The European Commission is committing €90 million to Open and Disruptive Innovation over the next 12 months.

A new tool to help doctors communicate with non-responsive patients; a cloud-based irrigation controller to improve water efficiency on farms by up to 30%; an "electronic nose" to better determine how fresh your food is - these are a few of the 30 tech SMEs and start-up to receive EU funding. Find out who the tech winners are and what their idea is about in the Annex.

SMEs from Austria, Denmark, Finland, France, Ireland, Israel, Lithuania, Poland, Slovenia, Spain, Turkey and the UK were selected to receive €50 thousand each (€1.5million overall EU funding) over six months at most, to render their business idea technically and commercially viable.

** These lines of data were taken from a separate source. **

Record Preset := mkPreset {
  p_title : pystr; p_category : pystr; p_price : Q; p_origin_price : Q;
  p_tag : pystr; p_activity : pystr; p_desc : pystr
}.

Definition base_presets : list Preset := [
  mkPreset (u "熔岩蛋包汁汁和牛堡套餐") (u "新品推荐") (329 # 10) (36 # 1)
    (u "新品上市") (u "2月24日-3月22日：新品尝鲜限时优惠")
    (u "软嫩滑蛋，轻薄蛋皮，120g 厚制和牛，口感多汁饱满。");
  mkPreset (u "人气经典鸡腿堡+薯条+饮料") (u "人气热卖") (299 # 10) (35 # 1)
    (u "人气热卖") (u "午市时段任选第二份半价，限堂食或外带。")
    (u "经典脆皮鸡腿堡搭配金黄薯条与冰爽气泡饮，工作日午餐优选。");
  mkPreset (u "三人分享桶（鸡翅+鸡块+薯条）") (u "多人分享") (79 # 1) (96 # 1)
    (u "聚会必点") (u "周末及节假日限时加赠中份薯条一份。")
    (u "适合三五好友小聚，丰富搭配，一桶搞定多种口味。")
].

(** [str(idx)] for the indices [0 <= idx <= 9] of [enumerate(base_presets)]. *)
Definition str_digit (idx : nat) : pystr := [48 + Z.of_nat idx].

Definition mock_image_url (brand : pystr) (idx : nat) : pystr :=
  u "https://example.com/" ++ brand ++ u "/menu_" ++ str_digit idx ++ u ".jpg".

Definition mock_deal (today : pystr) (brand : pystr) (idx : nat) (preset : Preset) : Deal :=
  mkDeal (Some today) (Some brand) (Some (p_title preset)) (Some (p_category preset))
    (Some (p_price preset)) (Some (p_origin_price preset)) (Some (p_tag preset))
    (Some (p_activity preset)) (Some (p_desc preset)) (Some (mock_image_url brand idx)).
(** * GBA centrality: adjacency powers and guilt-by-association scores

    A shallow embedding of [scripts/GBA_centrality.py] and
    [dev/contributions_at_distances.py]:

    - [get_adjacency_matrices] builds the boolean powers of the
      interactome's adjacency matrix, clearing the diagonal after every
      product;
    - [calculate_scores] accumulates, for every distance, the decayed
      number of causal genes and the decayed number of genes reached, and
      divides the two;
    - [calculate_contributions] runs the same loop and saves the
      per-distance terms.

    Sparse arrays are represented by their dense value (a list of rows),
    numpy's uint8 arithmetic by [Z] with the reduction modulo 256 written
    out, Python exceptions by the [res] monad, and binary64 arithmetic by
    the interface [PyFloat], instantiated with the Standard Library's
    [spec_float] at precision 53. *)

From Stdlib Require Import ZArith Bool Lia.
From Stdlib Require Import Floats.SpecFloat Floats.FloatOps.
From stdpp Require Import base list gmap strings pretty.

European Commission Vice-President @NeelieKroesEU said: "I always believed SMEs generate the kind of innovative ideas that bring growth and jobs, the ideas Europe needs today. This new instrument was created to precisely unleash this potential, to allow individual SMEs access funding that can allow them make their brilliant idea a reality. I want to congratulate the first set of winners and invite more of Europe's brilliant innovators to come ahead. The future belongs to you!"

Most of the 30 SMEs selected are two to five years old. Chosen from 886 proposals, they are innovative businesses and new high tech spin-off from R&D bodies with a strong commercial dimension.

On September 24, on October 9 and on December 17 more winning SMEs will be announced; on these three occasions, funding of up to €43m will be offered to support SMEs from concept creation till commercialisation.